(Stored items)
»»
(** *** addRecord *)

Lemma dyn_addRecord_loop r t :
  map_Forall (λ key _, key ∈ columns_ t) (fields r) →
  addRecord r t
  = with_index true (pushed r t)
      (index_loop
         (get_step (λ col, getField (pushed r t) (length (records_ t)) col)
                   (λ col v m,
                      push_back_bucket (col, v) (length (records_ t)) m))
         (columns_in_order (secondaryIndexedColumns_ t))
         (secondaryIndexes_ t)).
Proof.
  intros Hok. unfold addRecord. rewrite bool_decide_eq_true_2 by done.
  fold (pushed r t).
  rewrite (for_each_index_loop_from _
             (get_step (λ col, getField (pushed r t) (length (records_ t)) col)
                (λ col v m,
                   push_back_bucket (col, v) (length (records_ t)) m))).
  - simpl. by destruct (index_loop _ _ _) as [[e|] m'].
  - intros col m. unfold get_step.
    change (getField (set_secondaryIndexes (pushed r t) m)
                     (length (records_ t)) col)
      with (getField (pushed r t) (length (records_ t)) col).
    by destruct (getField _ _ _).
Qed.

Lemma dyn_addRecord_rejects r t :
  ¬ map_Forall (λ key _, key ∈ columns_ t) (fields r) →
  addRecord r t = Returns false t.
Proof.
  intros Hno. unfold addRecord. by rewrite bool_decide_eq_false_2.
Qed.

Lemma dyn_pk_sound_ext t t' :
  records_ t = records_ t' → deleted_ t = deleted_ t' →
  pkIndex_ t = pkIndex_ t' → pk_sound t → pk_sound t'.
Proof.
  unfold pk_sound, active_slots, slots, record_at, deleted_at.
  by intros -> -> ->.
Qed.

Lemma dyn_elem_of_active_slots t i :
  i ∈ active_slots t ↔ i < length (records_ t) ∧ deleted_at t i = false.
Proof. apply elem_of_active_of. Qed.

(** Indexability carries over to a table whose active records are among
    the old active records. *)
Lemma indexable_embed t t' :
  secondaryIndexedColumns_ t' ⊆ secondaryIndexedColumns_ t →
  derivedColumns_ t' = derivedColumns_ t →
  (∀ j, j ∈ active_slots t' →
        ∃ i, i ∈ active_slots t ∧ record_at t' j = record_at t i) →
  indexable t → indexable t'.
Proof.
  intros Hsub Hder Hemb Hidx c j Hc Hj.
  destruct (Hemb j Hj) as (i & Hi & ->).
  unfold resolves. rewrite Hder. apply Hidx; [by apply Hsub|done].
Qed.

Lemma indexable_set_index t m :
  indexable t → indexable (set_secondaryIndexes t m).
Proof. done. Qed.

Lemma dyn_addRecord_wf r t b t' :
  addRecord r t = Returns b t' → wf t → wf t'.
Proof.
  intros Hadd [Hlen Hpk Hidx].
  destruct (decide (map_Forall (λ key _, key ∈ columns_ t) (fields r)))
    as [Hok|Hno].
  2:{ rewrite dyn_addRecord_rejects in Hadd by done.
      injection Hadd as _ <-. by split. }
  rewrite dyn_addRecord_loop in Hadd by done.
  destruct (index_loop _ _ _) as [[e|] m'] eqn:Hloop; [done|].
  injection Hadd as _ <-. split.
  - simpl. rewrite !length_app. simpl. lia.
  - by apply (pk_sound_of_push id).
  - intros c i Hc. change (active_slots (set_secondaryIndexes (pushed r t) m'))
      with (active_of (records_ t ++ [r]) (deleted_ t ++ [false])).
    rewrite active_of_push by done.
    intros [Hi| ->%list_elem_of_singleton]%elem_of_app.
    + pose proof Hi as [Hlt _]%elem_of_active_of.
      unfold resolves, record_at. simpl.
      rewrite lookup_total_app_l by done. by apply Hidx.
    + apply (getField_resolves (pushed r t)).
      eapply get_loop_returns; [exact Hloop|].
      by apply dyn_elem_of_columns_in_order.
Qed.

Lemma dyn_addRecord_store r t t' :
  addRecord r t = Returns true t' →
  records_ t' = records_ t ++ [r] ∧ deleted_ t' = deleted_ t ++ [false]
  ∧ pkIndex_ t' = <[id r := length (records_ t)]> (pkIndex_ t).
Proof.
  intros Hadd.
  destruct (decide (map_Forall (λ key _, key ∈ columns_ t) (fields r)))
    as [Hok|Hno].
  2:{ by rewrite dyn_addRecord_rejects in Hadd. }
  rewrite dyn_addRecord_loop in Hadd by done.
  destruct (index_loop _ _ _) as [[e|] m'] eqn:Hloop; [done|].
  by injection Hadd as <-.
Qed.

(** *** deleteRecordByID, soft *)

Lemma dyn_deleteRecordByID_soft k idx t :
  pkIndex_ t !! k = Some idx → deleted_at t idx = false →
  deleteRecordByID k false t
  = with_index true (soft_marked k idx t)
      (index_loop
         (get_step (λ col, getField t idx col) (unindex_slot idx))
         (columns_in_order (secondaryIndexedColumns_ t))
         (secondaryIndexes_ t)).
Proof.
  intros Hk Hd. unfold deleteRecordByID. rewrite Hk, Hd. simpl.
  fold (soft_marked k idx t).
  rewrite (for_each_index_loop_from _
             (get_step (λ col, getField t idx col) (unindex_slot idx))).
  - simpl. by destruct (index_loop _ _ _) as [[e|] m'].
  - intros col m. unfold get_step.
    change (getField (set_secondaryIndexes (soft_marked k idx t) m) idx col)
      with (getField t idx col).
    destruct (getField t idx col) as [v|e]; [|done]. simpl.
    unfold unindex_slot. destruct (m !! (col, v)); [|done].
    by destruct (erase_slot idx l).
Qed.

(** A soft delete of a resolvable key returns [true] in an indexable
    table. *)
Lemma dyn_deleteRecordByID_soft_returns k idx t :
  wf t → pkIndex_ t !! k = Some idx →
  ∃ m', deleteRecordByID k false t
        = Returns true (set_secondaryIndexes (soft_marked k idx t) m').
Proof.
  intros [Hlen Hpk Hidx] Hk.
  destruct (Hpk k idx Hk) as [Hact _].
  pose proof Hact as [_ Hd]%dyn_elem_of_active_slots.
  rewrite (dyn_deleteRecordByID_soft k idx) by done.
  destruct (get_loop_ok (λ col, getField t idx col) (unindex_slot idx)
              (columns_in_order (secondaryIndexedColumns_ t))
              (secondaryIndexes_ t)) as [m' ->].
  { intros col Hcol%dyn_elem_of_columns_in_order.
    apply getField_resolves. by apply Hidx. }
  by exists m'.
Qed.

Lemma soft_marked_wf k idx t m :
  wf t → pkIndex_ t !! k = Some idx →
  wf (set_secondaryIndexes (soft_marked k idx t) m).
Proof.
  intros [Hlen Hpk Hidx] Hk. split.
  - simpl. by rewrite length_insert.
  - by apply (pk_sound_of_soft id).
  - apply (indexable_embed t); [done..| |done].
    intros j. change (active_slots (set_secondaryIndexes (soft_marked k idx t) m))
      with (active_of (records_ t) (<[idx := true]> (deleted_ t))).
    rewrite active_of_soft by done.
    intros [_ Hj]%list_elem_of_filter. by exists j.
Qed.

(** *** Rebuild of the indexed columns *)

Lemma rebuild_columns_loop body (skip : string → bool) t cols m :
  (∀ column t', body column t'
                = if skip column then Returns () t'
                  else rebuildSecondaryIndex column t') →
  for_each body cols (set_secondaryIndexes t m)
  = with_index () t (index_loop (rebuild_columns_step t skip) cols m).
Proof.
  intros Hbody.
  apply for_each_index_loop. intros col m'. unfold rebuild_columns_step.
  rewrite Hbody. destruct (skip col); [done|].
  apply rebuildSecondaryIndex_loop.
Qed.

Lemma rebuild_columns_ok (skip : string → bool) t cols m :
  (∀ c i, c ∈ cols → i ∈ active_slots t → resolves t (record_at t i) c) →
  ∃ m', index_loop (rebuild_columns_step t skip) cols m = (None, m').
Proof.
  revert m. induction cols as [|c cols IH]; intros m Hres; [by eexists|].
  simpl. unfold rebuild_columns_step at 1.
  destruct (skip c).
  - apply IH. intros c' i Hc'. apply Hres. by right.
  - rewrite rebuild_loop_ok.
    + apply IH. intros c' i Hc'. apply Hres. by right.
    + intros i Hi Hd. apply Hres; [by left|].
      apply dyn_elem_of_active_slots. split; [|done].
      unfold slots in Hi. apply elem_of_seq in Hi. lia.
Qed.

(** *** deleteRecordByID, hard *)

Lemma swap_slots_same {A} `{Inhabited A} (v : list A) i :
  swap_slots v i i = v.
Proof.
  unfold swap_slots. destruct (decide (i < length v)) as [Hi|Hi].
  - rewrite list_insert_insert_eq. apply list_insert_id.
    by apply list_lookup_lookup_total_lt.
  - by rewrite !list_insert_ge by (rewrite ?length_insert; lia).
Qed.

Lemma dyn_deleteRecordByID_hard k idx t :
  pkIndex_ t !! k = Some idx →
  deleteRecordByID k true t
  = with_index true (rebuildPrimaryIndex (hard_deleted_store idx t))
      (index_loop
         (rebuild_columns_step (rebuildPrimaryIndex (hard_deleted_store idx t))
                               (λ c, bool_decide (c = "id")))
         (columns_in_order (secondaryIndexedColumns_ t)) ∅).
Proof.
  intros Hk. unfold deleteRecordByID. rewrite Hk. simpl.
  assert ((if decide (idx ≠ length (records_ t) - 1)
           then set_records t
                  (swap_slots (records_ t) idx (length (records_ t) - 1))
                  (swap_slots (deleted_ t) idx (length (records_ t) - 1))
           else t)
          = set_records t
              (swap_slots (records_ t) idx (length (records_ t) - 1))
              (swap_slots (deleted_ t) idx (length (records_ t) - 1)))
    as ->.
  { case_decide as Hne; [done|]. rewrite <- Hne.
    rewrite !swap_slots_same. by destruct t. }
  change (set_records _ (pop_back _) (pop_back _))
    with (hard_deleted_store idx t).
  rewrite (rebuild_columns_loop _ (λ c, bool_decide (c = "id"))).
  - by destruct (index_loop _ _ _) as [[e|] m'].
  - intros col t'. by repeat case_decide; case_bool_decide.
Qed.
««
Of all the entries above, retype exactly the lines from the line with "apply getField_resolves. by" to the line with "for_each body cols", both included, and no others.

= Task answer =
    apply getField_resolves. by apply Hidx. }
  by exists m'.
Qed.

Lemma soft_marked_wf k idx t m :
  wf t → pkIndex_ t !! k = Some idx →
  wf (set_secondaryIndexes (soft_marked k idx t) m).
Proof.
  intros [Hlen Hpk Hidx] Hk. split.
  - simpl. by rewrite length_insert.
  - by apply (pk_sound_of_soft id).
  - apply (indexable_embed t); [done..| |done].
    intros j. change (active_slots (set_secondaryIndexes (soft_marked k idx t) m))
      with (active_of (records_ t) (<[idx := true]> (deleted_ t))).
    rewrite active_of_soft by done.
    intros [_ Hj]%list_elem_of_filter. by exists j.
Qed.

(** *** Rebuild of the indexed columns *)

Lemma rebuild_columns_loop body (skip : string → bool) t cols m :
  (∀ column t', body column t'
                = if skip column then Returns () t'
                  else rebuildSecondaryIndex column t') →
  for_each body cols (set_secondaryIndexes t m)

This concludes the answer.